If just one person backs off, it lets the next weakest person do likewise. Its a disease, and it spreads fast.

After that lesson, I always paid attention to the “lane talk” in workouts. And I’d talk to my teams about how to encourage each other to be achievers and how no one person in the group can achieve more than the group aspires to achieve. The group has got to get it right, and none can have the attitude that says “we don’t have to work that hard”.

And if they didn’t want to be their personal best selves, they didn’t want to train with me. They could train somewhere else and float through with some other coach. Life, and this sport, does not reward those who “float through”…it rewards those that enjoy the work for its own sake.

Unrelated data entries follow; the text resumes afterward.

(* ===== verification/Pay.v ===== *)
(** * Blocks and pay (producer_pay.cpp)

    [onblock] runs once per block: it counts blocks, watches for missed ones, renews the
    schedule, closes name auctions and takes the pay snapshot, which shares the block
    bucket among the producers by rank; producers then claim what the snapshot recorded. *)
From S2P Require Import Prelude.
From S2P Require Import Cdt.
From S2P Require Import Float64.
From S2P Require Import SysState.
From S2P Require Import Token.
From S2P Require Import RexPool.
From S2P Require Import Producers.
From S2P Require Import Rotation.
From S2P Require Import BlockInfo.
From S2P Require Import NameBid.
From S2P Require Import Voting.
From stdpp Require Import base gmap strings list sorting.
Open Scope Z_scope.

(** ** The shares of the bucket *)

(** The first loop: active producers from the top of the index, up to the first that is
    not active. *)
Fixpoint count_active (rows : list (name * producer_info)) (activecount : Z) : Z :=
  match rows with
  | (_, p) :: rows' =>
    if Producer.is_active p && (activecount <? MAX_PRODUCERS) then count_active rows' (activecount + 1)
    else activecount
  | [] => activecount
  end.

Definition sum_of_multipliers (activecount : Z) : double :=
  let first := dmul (dint 2) (dlit 12 10) in
  let step k := dmul (dint (u32 (activecount - k))) (dlit 2 100) in
  if activecount <=? 21
  then dmul (dmul (ddiv (dint activecount) (dint 2)) (dsub first (step 1))) (dint 2)
  else dadd (dint 42) (dmul (ddiv (dint (u32 (activecount - 21))) (dint 2)) (dsub first (step 22))).

(** The pay of a rank; [None] ends the loop. *)
Definition rank_pay (shareValue : double) (index : Z) : option (result Z) :=
  if index <=? 21 then
    Some (dto_i64 (dmul (dmul shareValue (dint 2))
      (ddiv (dsub (dint 122) (dmul (dint 2) (dint index))) (dint 100))))
  else if (22 <=? index) && (index <=? MAX_PRODUCERS) then
    Some (dto_i64 (dmul shareValue (ddiv (dsub (dint 164) (dmul (dint 2) (dint index))) (dint 100))))
  else None.

Section pay.
Context `{cdt : Cdt} `{libm : Libm} `{host : Host} (e : Env).

Definition record_pay (prod : name) (pay_amount : Z) : M sys unit :=
  itr ← find_row payments prod;
  core ← core_symbol;
  a ← lift (make_asset pay_amount core);
  match itr with
  | None => modify (fun s => s <| payments ::= insert prod (Payment.mk prod a) |>)
  | Some p =>
    total ← lift (asset_plus (Payment.pay p) a);
    modify (fun s => s <| payments ::= insert prod (p <| Payment.pay := total |>) |>)
  end.

Definition pay_one (prod : name) (p : producer_info) (pay_amount : Z) : M sys unit :=
  modify (fun s => s <| gstate ::= fun g =>
    g <| Global.perblock_bucket ::= fun z => i64 (z - pay_amount) |>
      <| Global.total_unpaid_blocks ::= fun z => u32 (z - Producer.unpaid_blocks p) |> |>) ;;
  set_producer prod (p <| Producer.last_claim_time := now_us e |> <| Producer.unpaid_blocks := 0 |>) ;;
  record_pay (Producer.owner p) pay_amount.

(** The second loop: inactive producers are skipped, the others paid by rank. *)
Fixpoint pay_ranks (shareValue : double) (index : Z) (rows : list (name * producer_info)) : M sys unit :=
  match rows with
  | [] => mret tt
  | (n, p) :: rows' =>
    if negb (Producer.is_active p) then pay_ranks shareValue index rows'
    else
      let index' := index + 1 in
      match rank_pay shareValue index' with
      | None => mret tt
      | Some r => pay_amount ← lift r; pay_one n p pay_amount ;; pay_ranks shareValue index' rows'
      end
  end.

(** The TLOS price: the first average of thirty days, else fourteen, else seven, else 1. *)
Definition get_telos_average_price : Z :=
  let average ty := find (fun a => a.1 =? ty) oracle_averages in
  match average 2 with
  | Some (_, v) => v
  | None => match average 1 with
    | Some (_, v) => v
    | None => match average 0 with Some (_, v) => v | None => 1 end
    end
  end.

(** New tokens for the time since the last fill: for the workers and for the producers. *)
Definition tokens_due (worker_amount usecs tlos_price : Z) : result (Z * Z) :=
  let per_year x := ddiv x (dint useconds_per_year) in
  match dto_i64 (per_year (dmul (dmul (dint 12) (dint worker_amount)) (dint usecs))) with
  | Err m => Err m
  | Ok to_workers =>
    let price := pow (ddiv (dint tlos_price) (dint 10000)) (dlit (-516) 1000) in
    let bp_pay_per_month := dmul (dmin (dmul (dint 189000) price) (dint 315000)) (dint 10000) in
    match dto_i64 (per_year (dmul (dmul bp_pay_per_month (dint 12)) (dint usecs))) with
    | Err m => Err m
    | Ok to_producers => Ok (to_workers, to_producers)
    end
  end.

(** What TEDP covers, and what must be issued. *)
Definition split_issue (tedp_balance new_tokens : Z) : Z * Z :=
  if 0 <? tedp_balance then
    if new_tokens <=? tedp_balance then (new_tokens, 0)
    else (tedp_balance, i64 (new_tokens - tedp_balance))
  else (0, new_tokens).

Definition fill_bucket (usecs : Z) : M sys unit :=
  rates ← gets gpayrate;
  '(to_workers, to_producers) ← lift (tokens_due (PayRates.worker_amount rates) usecs get_telos_average_price);
  let new_tokens := i64 (to_workers + to_producers) in
  core ← core_symbol;
  tedp_balance ← lift (get_balance token_ledger tedp_account (sym_code core));
  let '(transfer_tokens, issue_tokens) := split_issue (amount tedp_balance) new_tokens in
  let self_active := [active_of (self e)] in
  when (0 <? transfer_tokens)
    (a ← lift (make_asset transfer_tokens core);
     token_transfer [active_of tedp_account] tedp_account (self e) a "TEDP: Inflation offset") ;;
  when (0 <? issue_tokens)
    (a ← lift (make_asset issue_tokens core);
     send (TokenIssue self_active (self e) a "Issue new TLOS tokens")) ;;
  when (0 <? to_workers)
    (a ← lift (make_asset to_workers core);
     token_transfer self_active (self e) works_account a
       "Transfer worker proposal share to works.decide account") ;;
  when (0 <? to_producers)
    (a ← lift (make_asset to_producers core);
     token_transfer self_active (self e) bpay_account a "Transfer producer share to per-block bucket") ;;
  modify (fun s => s <| gstate ::= fun g =>
    g <| Global.perblock_bucket ::= fun z => i64 (z + to_producers) |>
      <| Global.last_pervote_bucket_fill := now_us e |> |>).

Definition share_bucket : M sys unit :=
  sortedprods ← gets producers_by_votes;
  g ← gets gstate;
  let activecount := count_active sortedprods 0 in
  let shareValue := ddiv (dint (Global.perblock_bucket g)) (sum_of_multipliers activecount) in
  pay_ranks shareValue 0 sortedprods.

Definition claimrewards_snapshot : M sys unit :=
  g ← gets gstate;
  check (0 <? Global.thresh_activated_stake_time g) "cannot take snapshot until chain is activated" ;;
  if Global.total_unpaid_blocks g <=? 0 then mret tt
  else
    let usecs := i64 (now_us e - Global.last_pervote_bucket_fill g) in
    when ((0 <? usecs) && (0 <? Global.last_pervote_bucket_fill g)) (fill_bucket usecs) ;;
    share_bucket.

Definition claimrewards (owner : name) : M sys unit :=
  require_auth e owner ;;
  prod ← get_producer owner "unable to find key";
  check (Producer.is_active prod) "producer does not have an active key" ;;
  g ← gets gstate;
  check (0 <? Global.thresh_activated_stake_time g)
    "cannot claim rewards until the chain is activated (1,000,000 blocks produced)" ;;
  itr ← find_row payments owner;
  p ← require_found itr "No payment exists for account";
  token_transfer [active_of bpay_account] bpay_account owner (Payment.pay p) "Producer/Standby Payment" ;;
  modify (fun s => s <| payments ::= delete owner |>).

(** ** TEDP payouts *)

(** One row: the tokens due, if any. *)
Definition payout_due (now : Z) (p : payout) : result (option Z) :=
  let since := u64 (now - payout_last p) in
  match cdiv since (payout_interval p) with
  | Err m => Err m
  | Ok payouts_due =>
    if (payouts_due =? 0) || (payout_amount p =? 0) then Ok None
    else Ok (Some (u64 (u64 (payouts_due * payout_amount p) * 10000)))
  end.

Fixpoint payouts_total (now : Z) (rows : list payout) (acc : bool * Z) : result (bool * Z) :=
  match rows with
  | [] => Ok acc
  | p :: rows' =>
    match payout_due now p with
    | Err m => Err m
    | Ok None => payouts_total now rows' acc
    | Ok (Some due) => payouts_total now rows' (true, i64 (acc.2 + due))
    end
  end.

Definition pay : M sys unit :=
  '(payouts_made, new_tokens) ← lift (payouts_total (sec_of_us (now_us e)) tedp_payouts (false, 0));
  check payouts_made "No payouts are due" ;;
  core ← core_symbol;
  tedp_balance ← lift (get_balance token_ledger tedp_account (sym_code core));
  let issue_tokens :=
    if 0 <? amount tedp_balance then
      if amount tedp_balance <? new_tokens then i64 (new_tokens - amount tedp_balance) else 0
    else new_tokens in
  let self_active := [active_of (self e)] in
  when (0 <? issue_tokens)
    (a ← lift (make_asset issue_tokens core);
     send (TokenIssue self_active (self e) a "Issue new TLOS tokens") ;;
     token_transfer self_active (self e) tedp_account a "Transfer issued TLOS to TEDP account") ;;
  send TedpPay.

(** ** Blocks *)

(** The first auction of the index from the middle on: the highest open bid. *)
Definition highest_bid (s : sys) : option (name * name_bid) :=
  find (fun r => (2 ^ 64 - 1) / 2 <=? by_high_bid r.2) (index_rows by_high_bid (namebids s)).

Definition close_auction (timestamp : Z) : M sys unit :=
  highest ← gets highest_bid;
  g ← gets gstate;
  match highest with
  | Some (n, b) =>
    when ((0 <? Bid.high_bid b) && (useconds_per_day <? now_us e - Bid.last_bid_time b) &&
          (0 <? Global.thresh_activated_stake_time g) &&
          (14 * useconds_per_day <? now_us e - Global.thresh_activated_stake_time g))
      (modify (fun s => s <| gstate ::= fun g => g <| Global.last_name_close := timestamp |> |>) ;;
       channel_namebid_to_rex (Bid.high_bid b) ;;
       modify (fun s => s <| namebids ::= insert n (b <| Bid.high_bid ::= fun z => i64 (- z) |>) |>))
  | None => mret tt
  end.

(** The counters of the producer of the block. *)
Definition count_produced (producer : name) : M sys unit :=
  prod ← find_row producers producer;
  match prod with
  | Some p =>
    modify (fun s => s <| gstate ::= fun g => g <| Global.total_unpaid_blocks ::= fun z => u32 (z + 1) |> |>) ;;
    set_producer producer (p <| Producer.unpaid_blocks ::= fun z => u32 (z + 1) |>
      <| Producer.lifetime_produced_blocks ::= fun z => u32 (z + 1) |>)
  | None => mret tt
  end.

(** What follows once the chain is activated. *)
Definition onblock_active (timestamp : Z) (producer : name) : M sys unit :=
  modify (fun s => s <| gstate ::= fun g =>
    g <| Global.last_pervote_bucket_fill ::= fun t => if t =? 0 then now_us e else t |> |>) ;;
  missed ← check_missed_blocks timestamp producer;
  when missed (update_missed_blocks_per_rotation e ;; reset_schedule_metrics producer) ;;
  count_produced producer ;;
  recalculate_votes e ;;
  g ← gets gstate;
  when (120 <? u32 (timestamp - Global.last_producer_schedule_update g))
    (update_elected_producers timestamp ;;
     g1 ← gets gstate;
     when (blocks_per_day <? u32 (timestamp - Global.last_name_close g1)) (close_auction timestamp)) ;;
  g2 ← gets gstate;
  when (u32 (Global.last_claimrewards g2 + 3600) <=? timestamp)
    (claimrewards_snapshot ;;
     modify (fun s => s <| gstate ::= fun g => g <| Global.last_claimrewards := timestamp |> |>)).

Definition onblock (timestamp : Z) (producer : name) (previous_block_id : list Z) : M sys unit :=
  require_auth e (self e) ;;
  add_to_blockinfo_table previous_block_id timestamp ;;
  modify (fun s => s <| gstate2 ::= fun g => g <| Global2.last_block_num := timestamp |> |>
    <| gstate ::= fun g => g <| Global.block_num ::= fun z => u32 (z + 1) |> |>) ;;
  g ← gets gstate;
  if Global.thresh_activated_stake_time g =? 0 then
    when ((block_num_network_activation <=? Global.block_num g) && dlt dzero (Global.total_producer_vote_weight g))
      (modify (fun s => s <| gstate ::= fun g =>
         g <| Global.thresh_activated_stake_time := now_us e |> <| Global.last_claimrewards := timestamp |> |>))
  else onblock_active timestamp producer.
End pay.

I would say for awhile that I was “amazed” at how much satisfaction the swimmers took from encouraging each other to do more than they thought was possible.

Now, I look back and know it was not amazing at all. It was normal. Because,  you see, we can all chose to be the person who says “lets do less” or the person who says “lets swim faster”. And once the team decides to only accept the positive input, there is nothing amazing about it. Its normal.

Since 1974, that experience left an indelible mark on me. It marked me with the knowledge that just one person who thinks they can “do less” can ruin a team, or a group, or an office, because we all have the capacity to sink, or to rise to leadership.

Think about that when your team is swimming up and down that lane.